Brent crude jumped almost 6% to more than $80 a barrel, its highest in weeks, as the blockade threat and the strikes drove a war premium back into oil. Traffic through the Strait of Hormuz has all but stopped: maritime trackers counted only a handful of vessels over the weekend against a peacetime norm of around 130 a day, with crossings down by more than half on the week. Roughly a fifth of the world’s oil normally passes through the strait, so the disruption reaches every economy that imports energy.

Dive deeper

A near-6% jump is a serious move but still short of the panic a permanent closure would bring, and that gap is the market’s wager that the strait will not stay shut — because closure hurts Iran’s own exports and invites the overwhelming American response Tehran has so far avoided.
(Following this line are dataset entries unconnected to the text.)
(** When nothing is ready, all modules are ordered or some lie on a cycle. *)
Lemma ordering_final order w : acyclic -> ordering order w [] -> order ≡ₚ module_files.
Proof.
  intros Hac Ho. apply NoDup_Permutation; [apply (ord_nodup _ _ _ Ho)|apply (graph_files Hok)|].
  intros f. split; [apply (ord_files _ _ _ Ho)|]. intros Hf.
  destruct (decide (f ∈ order)) as [|Hn]; [done|]. exfalso.
  destruct (total_on_cycle imports (filter (fun g => g ∉ order) module_files)) as [g Hg].
  - intros E. destruct (not_elem_of_nil f). rewrite <- E. by apply list_elem_of_filter.
  - intros g [Hg Hgf]%list_elem_of_filter. destruct (ord_wait _ _ _ Ho g Hgf) as (ts & _ & Hin).
    destruct (graph_keys Hok g Hgf) as [k Hk]. destruct ts as [|t ts].
    + destruct (not_elem_of_nil (k, g)). apply (ord_ready _ _ _ Ho). repeat split; try done.
      intros t Ht. destruct (decide (t ∈ order)) as [|Hnt]; [done|].
      destruct (not_elem_of_nil t). by apply Hin.
    + destruct (proj1 (Hin t)) as [Hi Ht]; [set_solver|]. exists t. split; [|done].
      apply list_elem_of_filter. split; [done|]. by apply (graph_edges Hok g).
  - by apply (Hac g).
Qed.

Lemma link_order_ok :
  acyclic -> exists order, link_order modules sources = Some order /\ order ≡ₚ module_files /\ greedy order.
Proof.
  intros Hac. unfold link_order. destruct ordering_initial as (r & -> & Ho). cbn [mbind option_bind].
  assert (length module_files = length modules) as Hlen by apply length_map.
  destruct (order_loop_ok (S (length modules)) _ _ _ Ho) as (order & w & -> & Hfin); [simpl; lia|].
  pose proof (ordering_final _ _ Hac Hfin) as Hp. cbn [mbind option_bind].
  rewrite (Permutation_length Hp), Hlen, Nat.eqb_refl. exists order.
  split; [done|]. split; [done|]. apply (ord_greedy _ _ _ Hfin).
Qed.
End Order.

(** * Facts of [cycles]: a breadth-first search finds a shortest cycle

    The graph over the positions of the modules, and the invariant of the search:
    distances from the start are settled in order. *)

Lemma rtc_ext {A} (R S : A -> A -> Prop) x y : (forall a b, R a b <-> S a b) -> rtc R x y <-> rtc S x y.
Proof.
  intros H. split; induction 1 as [|a b c Hab _ IH]; try reflexivity; eapply rtc_l; try done; by apply H.
Qed.

Section Cycles.
Context {PE : Type} (modules : list (LoadedModule PE)) (sources : SourceMap) (Hok : graph_ok modules sources).

(** Edge [e] of the module at [u] names the module at [v]. *)
Definition step (u e v : nat) : Prop :=
  exists m edge, modules !! u = Some m /\ edges m !! e = Some edge /\ file_index modules !! target edge = Some v.

Definition leads (u v : nat) : Prop := exists e, step u e v.

(** A path of statements from [u] to [v], each by its module and edge. *)
Fixpoint walk (u : nat) (p : list (nat * nat)) (v : nat) : Prop :=
  match p with
  | [] => u = v
  | (x, e) :: p => x = u /\ exists w, step u e w /\ walk w p v
  end.

Lemma walk_snoc u p v e w : walk u p v -> step v e w -> walk u (p ++ [(v, e)]) w.
Proof.
  revert u. induction p as [|[x f] p IH]; intros u; simpl.
  - intros ->. eauto.
  - intros [-> (y & Hy & Hp)] Hs. eauto.
Qed.

(** ** The graph over positions *)

Lemma file_index_lookup f i :
  file_index modules !! f = Some i <-> exists m, modules !! i = Some m /\ module_file m = f.
Proof.
  set (l := imap (fun i m => (i, module_file m)) modules).
  assert (file_index modules = foldl (fun m x => <[x.2 := x.1]> m) ∅ l) as ->.
  { unfold file_index. fold l. generalize (∅ : gmap FileId nat).
    induction l as [|[j g] l IH]; intros m; simpl; [done|]. apply IH. }
  assert (map snd l = module_files modules) as Hs.
  { unfold l, module_files. change (snd <$> imap (fun i m => (i, module_file m)) modules = module_file <$> modules).
    rewrite fmap_imap. rewrite (imap_ext _ (fun _ => module_file)) by done. clear. induction modules as [|m l IH]; [done|]. 
    simpl. f_equal. exact IH. }
  rewrite foldl_insert_lookup; [|change (NoDup (map snd l)); rewrite Hs; apply (graph_files _ _ Hok)]. rewrite lookup_empty. split.
  - intros [([j g] & Hin & <- & <-)|[_ ?]]; [|done]. apply elem_of_lookup_imap in Hin as (k & m & [= -> ->] & Hm). eauto.
  - intros (m & Hm & <-). left. exists (i, module_file m). split; [|done]. apply elem_of_lookup_imap. eauto.
Qed.

Lemma step_imports u e v : step u e v -> exists m n, modules !! u = Some m /\ modules !! v = Some n /\ imports modules (module_file m) (module_file n).
Proof.
  intros (m & edge & Hm & He & (n & Hn & E)%file_index_lookup). exists m, n. split; [done|]. split; [done|].
  exists m, edge. split; [by eapply list_elem_of_lookup_2|]. split; [done|]. split; [by eapply list_elem_of_lookup_2|done].
Qed.

Lemma successors_total : exists succ, graph_successors modules = Some succ /\ length succ = length modules /\
  forall u v, edge succ u v <-> leads u v.
Proof.
  unfold graph_successors.
  destruct (mapM_some (fun m => mapM (fun e => file_index modules !! target e) (edges m)) modules) as (succ & E & HF).
  { intros m Hm. destruct (mapM_some (fun e => file_index modules !! target e) (edges m)) as (r & -> & _); [|by eexists].
    intros e He. assert (target e ∈ module_files modules) as Ht.
    { apply (graph_edges _ _ Hok (module_file m)). exists m, e. auto. }
    apply list_elem_of_fmap in Ht as (n & Hn & Hin). apply list_elem_of_lookup in Hin as [i Hi].
    exists i. apply file_index_lookup. eauto. }
  exists succ. split; [done|]. split; [by apply Forall2_length in HF|]. intros u v. split.
  - intros (ws & Hws & Hv). destruct (Forall2_lookup_r _ _ _ _ _ HF Hws) as (m & Hm & Hmap).
    apply list_elem_of_lookup in Hv as [e He]. apply mapM_Some in Hmap.
    destruct (Forall2_lookup_r _ _ _ _ _ Hmap He) as (edge & Hedge & Hv). exists e, m, edge. auto.
  - intros (e & m & edge & Hm & He & Hv). destruct (Forall2_lookup_l _ _ _ _ _ HF Hm) as (ws & Hws & Hmap).
    apply mapM_Some in Hmap. destruct (Forall2_lookup_l _ _ _ _ _ Hmap He) as (v' & Hv' & E').
    exists ws. split; [done|]. rewrite Hv in E'. injection E' as <-. by eapply list_elem_of_lookup_2.
Qed.

(** ** The search *)
Section Search.
Context (start : nat) (inside : list nat).
Context (Hinside : forall x y, x ∈ inside -> (y ∈ inside <-> rtc leads x y /\ rtc leads y x)).
Context (Hstart : start ∈ inside) (Hrange : forall x, x ∈ inside -> x < length modules).
Context (Hcyclic : exists z, leads start z /\ rtc leads z start).

(** A step within the component. *)
Definition stays (u v : nat) : Prop := leads u v /\ v ∈ inside.

Lemma stays_back u v : u ∈ inside -> leads u v -> rtc leads v start -> stays u v.
Proof.
  intros Hu Huv Hv. split; [done|]. apply (Hinside start v Hstart). split; [|done].
  eapply rtc_r; [|done]. by apply (Hinside start u Hstart).
Qed.

Lemma nsteps_stays n u : u ∈ inside -> nsteps leads n u start -> nsteps stays n u start.
Proof.
  revert u. induction n as [|n IH]; intros u Hu H; inversion H as [|? ? w ? Huw Hw]; subst; [constructor|].
  assert (stays u w) as Hs by (apply stays_back; [done..|by eapply rtc_nsteps_2]).
  econstructor; [done|]. apply IH; [apply Hs|done].
Qed.

(** [scanned]: the edges gone through; [D]: distances; [d]: that of the vertex at
    the front. *)
Record searching (scanned : nat -> nat -> Prop) (d : nat) (popped queue : list nat)
    (via : gmap nat (nat * nat)) (D : nat -> nat) : Prop := {
  s_nodup : NoDup (popped ++ queue);
  s_inside : forall v, v ∈ popped ++ queue -> v ∈ inside;
  s_start : start ∈ popped ++ queue /\ D start = 0;
  s_via : forall v u e, via !! v = Some (u, e) ->
    v <> start /\ v ∈ popped ++ queue /\ u ∈ popped /\ step u e v /\ D v = S (D u);
  s_seen : forall v, v ∈ popped ++ queue -> v = start \/ is_Some (via !! v);
  s_bound : forall v, v ∈ popped ++ queue -> D v <= length popped;
  s_sorted : StronglySorted (fun a b => D a <= D b) queue;
  s_window : forall v, v ∈ queue -> d <= D v <= S d;
  s_popped : forall v, v ∈ popped -> D v <= d;
  s_closed : forall u e v, u ∈ popped -> scanned u e -> step u e v -> v ∈ inside ->
    v <> start /\ v ∈ popped ++ queue /\ D v <= S (D u);
  s_short : forall v k, v ∈ popped -> nsteps stays k start v -> D v <= k
}.

Lemma searching_sub (P Q : nat -> nat -> Prop) d popped queue via D :
  (forall u e v, u ∈ popped -> Q u e -> step u e v -> v ∈ inside -> P u e \/ v <> start /\ v ∈ popped ++ queue /\ D v <= S (D u)) ->
  searching P d popped queue via D -> searching Q d popped queue via D.
Proof.
  intros HPQ []. split; try done. intros u e v Hu Hq Hs Hv. destruct (HPQ u e v Hu Hq Hs Hv); [eauto|done].
Qed.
But the shipping data is the real story: a chokepoint carrying a fifth of the world’s oil moving at a trickle, with insurers pulling cover, war-risk premiums soaring and owners routing around it where they can. For Britain, a net energy importer, the transmission is quick, through petrol, diesel and the gas price that sets bills. A sustained disruption would feed straight into inflation and land on the desk of an incoming government within days of it taking office. Watch where oil settles as the US session closes, tanker traffic and insurance costs, and whether OPEC signals it will pump more.